Lucky dogs: Westfield trainer to expand specialty training services


Training dogs has been a lifelong vocation for Julie Case.

“I’ve been a dog trainer since I was a child because my parents were raising and training dogs back in the day as well,” said Case, who grew up in Russia.

Case, 43, has been training dogs in the United States for 22 years since moving from Novosibirsk, Russia, in 2001. She trains dogs for United States Special Forces, military police, service and therapy dogs and family pets.

Case started Ultimate Canine in 2012 when she lived in Carmel. About 1 1/2 years after she opened Ultimate Canine, she moved to Westfield and took the business with her. She had previously worked with other dog training facilities and founded of one them.

Case said the new two-story dog training academy, which has 15,000 square feet, will be finished in late fall or early winter. It will have a 3 1/2-acre outdoor space with outdoor training areas and trails.

Case said the facility will be for family dogs, therapy and service dogs and police dogs.

Her business is on Little Eagle Avenue, and the new facility is about a 1 1/2 miles away at Eagletown Road and Ind. 32.

Case has been training law enforcement and military dogs for 17 years.

Case has 46 employees, including 26 dog trainers.

“In our facility, we will have the only place in Indiana that has a grooming spa with a full-time veterinarian,” she said.

Case trains Belgian malinois dogs for criminal apprehension. She also trains Labradors, golden retrievers and springer spaniels for narcotics detections.

“A huge part of our business is dedicated to family pets,” Case said. “We have private training, in the facility training and in-home training for family pets as young as 8 weeks old, any age or any breed. If you have a family pet that needs training, you can come to us, or we can come to you and help train your pet.”

Case said training family pets can be for behavior issues, such as barking, jumping on people, pulling on the leash and stealing food.

“It’s been my dream to not only train dogs for the families but for the special services,” Case said.

Case said the business can train service animals for funeral homes and hospitals.

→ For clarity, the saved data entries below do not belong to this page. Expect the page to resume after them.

(** ** Constants and error templates *)

Inductive Constant : Type :=
| CInt (n : SurtrInt)
| CTag (tag : RuntimeTag)
| CFloat (f : f64)
| CStr (s : str)
| CBool (b : bool)
| CUnit
| CErrorKind (kind : str).

Unset Elimination Schemes.
Inductive ErrorValueSchema : Type :=
| SInt | SFloat | SString | SBoolean | SUnit | SError
| SCallable (parameters : list ErrorValueSchema) (result : ErrorValueSchema)
| STypeParameter (index : N)
| SList (item : ErrorValueSchema)
| STuple (items : list ErrorValueSchema)
| SResult (ok error : ErrorValueSchema)
| SEnumError (name : str) (kinds : list str) (has_other : bool)
| SMatchResult (ok : ErrorValueSchema)
| SPid (marker : ErrorValueSchema)
| SProcessMarker (name : str)
| SNamed (name : str) (arguments : list ErrorValueSchema)
| SStruct (name : str) (arguments fields : list ErrorValueSchema)
| SEnum (name : str) (arguments : list ErrorValueSchema) (variants : list ErrorVariantSchema)
| SHashMap (item : ErrorValueSchema)
| SRecursive (name : str) (arguments : list ErrorValueSchema)
| SErrorKind
with ErrorVariantSchema : Type :=
| mkVariantSchema (name : str) (tag : N) (discriminant : SurtrInt)
    (fields : list ErrorValueSchema).
Set Elimination Schemes.

Record ErrTemplate : Type := mkErrTemplate {
  et_id : N;
  et_kind : str;
  et_constructor_fun_idx : N;
  et_input_types : list ErrorValueSchema;
  et_payload_fields : list (str * ErrorValueSchema);
}.

Record DbgArgTemplate : Type := mkDbgArg {
  da_span_start : N;
  da_span_end : N;
  da_ty_name : str;
}.

Record DbgTemplate : Type := mkDbgTemplate {
  dt_id : N;
  dt_span_start : N;
  dt_span_end : N;
  dt_source_name : option str;
  dt_args : list DbgArgTemplate;
}.

(** ** Callable templates *)

Inductive CallableTemplateDirectTarget : Type :=
| DirectBuiltin (id : BuiltinId)
| DirectUserFunction (id : FunctionId).

Inductive CallableTemplateArg : Type :=
| ArgBound (i : N)
| ArgRuntime (i : N).

Inductive CallableTemplateComposeFlavor : Type := Plain.

Inductive CallableTemplateKind : Type :=
| PartialDirectCall (target : CallableTemplateDirectTarget)
    (arg_sources : list CallableTemplateArg)
| InjectDirectCall (target : CallableTemplateDirectTarget) (bound_arg_count : N)
| ComposeDirect (flavor : CallableTemplateComposeFlavor).

Record CallableTemplateMetadata : Type := mkTemplateMetadata {
  ctm_origin : CallableOrigin;
  ctm_module : option str;
  ctm_name : option str;
  ctm_full_signature : option str;
}.

Record CallableTemplate : Type := mkCallableTemplate {
  ct_template_id : N;
  ct_kind : CallableTemplateKind;
  ct_metadata : CallableTemplateMetadata;
}.

(** ** Functions *)

Record FunctionFlags : Type := mkFunctionFlags {
  ff_public : bool;
  ff_closure : bool;
  ff_partial_apply_wrapper : bool;
  ff_builtin_wrapper : bool;
  ff_tail_entry : bool;
  ff_generated : bool;
}.

Record FunctionEntry : Type := mkFunctionEntry {
  fe_fun_idx : FunctionId;
  fe_entry_pc : N;
  fe_num_locals : N;
  fe_arity : N;
  fe_qualified_name : option str;
  fe_signature : option str;
  fe_end_pc : N;
  fe_span_start : N;
  fe_span_end : N;
  fe_flags : FunctionFlags;
}.

(** ** Source metadata *)

Record OpcodeSource : Type := mkOpcodeSource {
  os_opcode_index : N;
  os_span_start : N;
  os_span_end : N;
  os_line : N;
  os_column : N;
  os_source_name : option str;
}.
#[export] Instance OpcodeSource_eq_dec : EqDecision OpcodeSource.
Proof. solve_decision. Defined.

(** [SourceMap] is its list of entries. *)
Abbreviation SourceMap := (list OpcodeSource).

Record LabelEntry : Type := mkLabel { lb_name : str; lb_pc : N }.

Inductive ImportKind : Type := ImportBuiltin | ImportFunction | ImportRuntime.

Record ImportEntry : Type := mkImport {
  im_symbol : str;
  im_kind : ImportKind;
  im_arity : N;
  im_builtin_id : option N;
  im_function_id : option N;
  im_call_pcs : list N;
}.

Record ExportEntry : Type := mkExport {
  ex_symbol : str;
  ex_arity : N;
  ex_function_id : N;
  ex_entry_pc : N;
  ex_doc_qualified_name : option str;
}.

Inductive LiteralKind : Type :=
| LkInt | LkTag | LkFloat | LkStr | LkBool | LkUnit | LkErrorKind.

Record LiteralEntry : Type := mkLiteral {
  li_const_idx : N;
  li_kind : LiteralKind;
  li_display : str;
}.

Record LineEntry : Type := mkLine {
  ln_line : N;
  ln_start_pc : N;
  ln_end_pc : N;
  ln_source_name : option str;
}.

Record SpanEntry : Type := mkSpan {
  sp_span_id : N;
  sp_span_start : N;
  sp_span_end : N;
  sp_line : N;
  sp_column : N;
  sp_source_name : option str;
}.

Record PcSpanEntry : Type := mkPcSpan { ps_pc : N; ps_span_id : N }.

Record SourceFileEntry : Type := mkSourceFile {
  sr_source_id : N;
  sr_path : str;
  sr_normalized_path : option str;
  sr_content_hash : option str;
  sr_text : option str;
}.

Inductive DocKind : Type := DocModule | DocType | DocFunction.
#[export] Instance DocKind_eq_dec : EqDecision DocKind.
Proof. solve_decision. Defined.

Record DocEntry : Type := mkDoc {
  dc_qualified_name : str;
  dc_kind : DocKind;
  dc_module_path : str;
  dc_signature : option str;
  dc_doc : str;
}.
#[export] Instance DocEntry_eq_dec : EqDecision DocEntry.
Proof. solve_decision. Defined.

Record SignatureEntry : Type := mkSignature {
  sg_qualified_name : str;
  sg_kind : DocKind;
  sg_module_path : str;
  sg_signature : str;
}.

Record CompileInfo : Type := mkCompileInfo {
  ci_bytecode_version : N;
  ci_debug_level : N;
  ci_num_locals : nat;
  ci_compiler_version : option str;
  ci_target : option str;
  ci_build_profile : option str;
  ci_source_hash : option str;
  ci_module_hash : option str;
}.

(** [CompileInfo::default]. *)
Definition default_compile_info : CompileInfo := mkCompileInfo 3 2 0 None None None None None.

(** ** Process specifications and the boot plan *)

Inductive RuntimeProcessKind : Type :=
| PkAgent | PkGenServer | PkSupervisor | PkRuntimeSupervisor | PkDynamicSupervisor | PkTask.
#[export] Instance RuntimeProcessKind_eq_dec : EqDecision RuntimeProcessKind.
Proof. solve_decision. Defined.

Inductive RuntimeProcessInstance : Type := SingletonInstance | WorkerInstance.
Inductive RuntimeInitPolicy : Type := PolicyEager | PolicyStandby.

Record RuntimeTypeRef : Type := mkTypeRef { tr_name : str }.

Inductive RuntimeInitResultShape : Type :=
| EagerState (result_type : RuntimeTypeRef)
| StandbyProcessInit (result_type : RuntimeTypeRef).

Record RuntimeHandlerArg : Type := mkHandlerArg { ha_name : str; ha_value : str }.
Record RuntimeHandlerTarget : Type := mkHandlerTarget {
  ht_name : str;
  ht_named_args : list RuntimeHandlerArg;
}.

Record RuntimeHandlerDependency : Type := mkHandlerDependency {
  hd_slot : str;
  hd_capability : str;
  hd_default_target : RuntimeHandlerTarget;
}.

Inductive RuntimeHandlerKind : Type := HkInit | HkGet | HkSet | HkCall | HkCast.

Record RuntimeHandlerSpec : Type := mkHandlerSpec {
  hs_handler_id : N;
  hs_name : str;
  hs_kind : RuntimeHandlerKind;
  hs_fun_idx : FunctionId;
  hs_arity : N;
}.

Record RuntimeInitSpec : Type := mkInitSpec {
  in_callable_fun_idx : FunctionId;
  in_policy : RuntimeInitPolicy;
  in_result_shape : RuntimeInitResultShape;
  in_state_type : RuntimeTypeRef;
  in_init_route : option str;
}.

Record RuntimeLifecycleSpec : Type := mkLifecycle {
  lc_owner : option str;
  lc_exit_sink : option str;
  lc_restart_target : option str;
}.

Record RuntimeSupervisorPolicy : Type := mkSupervisorPolicy {
  sv_strategy : str;
  sv_max_restarts : N;
  sv_max_seconds : N;
  sv_child_restart_default : str;
  sv_allow_adopt : bool;
  sv_shutdown_timeout_ms : option N;
}.

Record RuntimeSupervisionSpec : Type := mkSupervision {
  su_parent : option str;
  su_children : list str;
  su_policy : option RuntimeSupervisorPolicy;
}.

Record RuntimeProcessSpec : Type := mkProcessSpec {
  rp_process_id : N;
  rp_type_name : str;
  rp_kind : RuntimeProcessKind;
  rp_instance : RuntimeProcessInstance;
  rp_state_type : RuntimeTypeRef;
  rp_init : RuntimeInitSpec;
  rp_handlers : list RuntimeHandlerSpec;
  rp_handler_dependencies : list RuntimeHandlerDependency;
  rp_lifecycle : RuntimeLifecycleSpec;
  rp_supervision : RuntimeSupervisionSpec;
}.

Inductive BootEntrySource : Type := ExplicitConfig | BuiltinStandardIo.

Record SingletonBootEntry : Type := mkSingletonBoot {
  sb_process_name : str;
  sb_init_timeout_ms : N;
  sb_source : BootEntrySource;
}.

Record StandardOverrideEntry : Type := mkStandardOverride {
  so_standard_name : str;
  so_handler_target : RuntimeHandlerTarget;
}.

Record RuntimeHandlerOverride : Type := mkHandlerOverride {
  ho_target_process : str;
  ho_slot : str;
  ho_handler_target : RuntimeHandlerTarget;
}.

Record RuntimeSupervisorOverrideEntry : Type := mkSupervisorOverride {
  sve_process_name : str;
  sve_policy : RuntimeSupervisorPolicy;
}.

Record RuntimeLimitConfig : Type := mkLimits {
  lm_default_init_timeout_ms : N;
  lm_min_init_timeout_ms : N;
  lm_max_init_timeout_ms : N;
  lm_pending_initial_retry_ms : N;
  lm_pending_max_retry_ms : N;
  lm_min_scheduler_tick_ms : N;
}.

(** [RuntimeLimitConfig::default]. *)
Definition default_limits : RuntimeLimitConfig := mkLimits 5000 1 60000 10 1000 1.

Record RuntimeBootPlan : Type := mkBootPlan {
  bp_root_name : option str;
  bp_singletons : list SingletonBootEntry;
  bp_standard_overrides : list StandardOverrideEntry;
  bp_handler_overrides : list RuntimeHandlerOverride;
  bp_supervisor_overrides : list RuntimeSupervisorOverrideEntry;
  bp_runtime_limits : RuntimeLimitConfig;
}.

Definition default_boot_plan : RuntimeBootPlan := mkBootPlan None [] [] [] [] default_limits.

(** ** Programs *)

Record Bytecode : Type := mkBytecode {
  opcodes : list Opcode;
  constants : list Constant;
  num_locals : nat;
  type_registry : TypeRegistry;
  error_templates : list ErrTemplate;
  dbg_templates : list DbgTemplate;
  callable_templates : list CallableTemplate;
  functions : list FunctionEntry;
  source_map : option SourceMap;
  docs : list DocEntry;
  signatures : list SignatureEntry;
  compile_info : CompileInfo;
  labels : list LabelEntry;
  imports : list ImportEntry;
  exports : list ExportEntry;
  literals : list LiteralEntry;
  lines : list LineEntry;
  spans : list SpanEntry;
  sources : list SourceFileEntry;
  pc_spans : list PcSpanEntry;
  runtime_process_specs : list RuntimeProcessSpec;
  runtime_boot_plan : RuntimeBootPlan;
}.

(** [Bytecode::default]. *)
Definition default_bytecode : Bytecode :=
  mkBytecode [] [] 0 TypeRegistry.new [] [] [] [] None [] [] default_compile_info
    [] [] [] [] [] [] [] [] [] default_boot_plan.

Record BytecodeChunk : Type := mkChunk {
  ch_opcodes : list Opcode;
  ch_source_map : option SourceMap;
  ch_const_base : N;
  ch_constants : list Constant;
  ch_new_locals : nat;
  ch_type_registry_base : N;
  ch_type_entries : list TypeEntry;
  ch_error_template_base : N;
  ch_error_templates : list ErrTemplate;
  ch_dbg_template_base : N;
  ch_dbg_templates : list DbgTemplate;
  ch_callable_templates : list CallableTemplate;
  ch_functions : list FunctionEntry;
  ch_docs : list DocEntry;
  ch_signatures : list SignatureEntry;
  ch_runtime_process_specs : list RuntimeProcessSpec;
  ch_runtime_boot_plan : RuntimeBootPlan;
}.

(** ** The builtin table

    [builtin_meta_by_id] reads a static table of names, arities and signatures. *)
Record BuiltinMeta : Type := mkBuiltinMeta { bm_name : str; bm_arity : N; bm_sig_str : str }.
Class BuiltinTable : Type := builtin_meta_by_id : N → option BuiltinMeta.

(** ** Module source spans: every registered source owns one stride of offsets. *)

Definition MODULE_SPAN_STRIDE : N := 1000000.

Definition decode_module_source_span (start end_ : N) : option (N * N * N) :=
  if decide (start < MODULE_SPAN_STRIDE)%N then None
  else
    let bucket := (start / MODULE_SPAN_STRIDE)%N in
    let base := (bucket * MODULE_SPAN_STRIDE)%N in
    Some (((bucket - 1) `mod` (u32_max + 1))%N, (start - base)%N, (end_ - base)%N).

“It’s one-stop shopping,” Case said. “They can get their dogs groomed here, and we have a stay-and-train program when families are out of town. We will do a small amount of boarding.”

Case said she has breeders that produce Labradors, retrievers and Australian labradoodles.

“We take dogs from shelters, two or three dogs at a time, train them and find them suitable homes,” Case said. “We donate food and supplies to shelters.”

Besides Russian and English, Case knows some Dutch, French and German words for military and police dogs.

“That’s because we don’t want people to activate the dogs by shouting things like, ‘Go get him,’” she said.

Julie Case with personal dog, Tika, a Belgian Malinois she uses for a police demonstration dog. (Photo courtesy of Julie Case)

Expert training

Westfield resident Denny Smith knows firsthand the results Case can produce.

Smith took a family dog, a 25-pound female labradoodle, for general training, with basic commands of sit, stay and go to your place.

“What we found was that there was so much more there that we could take advantage of, including other general commands that are just fun for the dog,” Smith said. “Things like roll over, get dizzy for the dog to go around like it’s chasing its tail or bashful where they lay on their side and put their paw up to their nose like they are bashful. Most of all, I like how she socialized the dog with other dogs. The other dogs are educating new dogs into social behavior. It’s a wonderful process to watch.”

Smith said to watch Case and her staff’s ability to nurture the dogs step by step is amazing.

“It’s basically food motivation,” Smith said. “She tests the dogs when they’re puppies to see if they are motivated by food. She tests them by seeing if they have a fear component by startling them and see how the dog responds. She nurtures the dog along with praise, food and other enticements.”

Smith remembers picking up their dog in Fountain City, north of Richmond.

“When we got ready to leave, I asked the breeder if she had anyone she recommended for training in the Indianapolis area,” Smith said. “She said, ‘There is a world-class trainer, literally the best in America, living in Westfield on Little Eagle Creek Avenue.’ I live on Little Eagle Creek Avenue. It turns out she had moved into a house she bought from an old friend of mine. I can literally walk my dog over there for training. I’m in another city, almost in Ohio, and they are bragging about my neighbor that I haven’t met yet.”